**Exercise:** Find the line with "Module Account.". Repeat it and each line after it, exactly, down to the end of the records below.

Saved data entries

(** [saveSubmission(formData)]: the storage area afterwards.  The warning
    on the console is not modelled. *)
Definition saveSubmission (formData : value) (ls : Storage)
  : outcome Storage :=
  submissions ← loadSubmissions ls;
  submissions ← push submissions formData;
  try_catch
    (setItem STORAGE_KEY (JSON_stringify submissions) ls)
    (fun _ => Ok ls).

(** The record the submit handler collects once [validateForm] passed;
    [now] is the reading of [new Date().toISOString()]. *)
Definition collectFormData (form : Form) (now : string) : value :=
  VObj [ ("name", VStr (trim (f_name form)));
         ("email", VStr (trim (f_email form)));
         ("subject",
           js_or (VStr (trim (f_subject form))) (VStr "(No subject)"));
         ("message", VStr (trim (f_message form)));
         ("submittedAt", VStr now) ].

(** The submit handler followed by its 800 ms timer: nothing is saved when
    validation fails. *)
Definition onSubmit (form : Form) (now : string) (ls : Storage)
  : outcome Storage :=
  if negb (validateForm form) then Ok ls
  else saveSubmission (collectFormData form now) ls.

End ContactForm.

(* ===================================================================== *)
(** ** The account script: registration validators and the session *)
(* ===================================================================== *)

Module Account.

Definition MIN_PASSWORD_LENGTH : nat := 8.
Definition MIN_USERNAME_LENGTH : nat := 3.
Definition MAX_USERNAME_LENGTH : nat := 20.
Definition SESSION_KEY : string := "currentUser".

Definition is_upper (c : ascii) : bool := in_range "A" "Z" c.
Definition is_lower (c : ascii) : bool := in_range "a" "z" c.
Definition is_digit (c : ascii) : bool := in_range "0" "9" c.
Definition is_special (c : ascii) : bool :=
  List.existsb (Ascii.eqb c) (list_ascii_of_string "!@#$%^&*").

**Solution to this task:**
Module Account.

Definition MIN_PASSWORD_LENGTH : nat := 8.
Definition MIN_USERNAME_LENGTH : nat := 3.
Definition MAX_USERNAME_LENGTH : nat := 20.
Definition SESSION_KEY : string := "currentUser".

Definition is_upper (c : ascii) : bool := in_range "A" "Z" c.
Definition is_lower (c : ascii) : bool := in_range "a" "z" c.
Definition is_digit (c : ascii) : bool := in_range "0" "9" c.
Definition is_special (c : ascii) : bool :=
  List.existsb (Ascii.eqb c) (list_ascii_of_string "!@#$%^&*").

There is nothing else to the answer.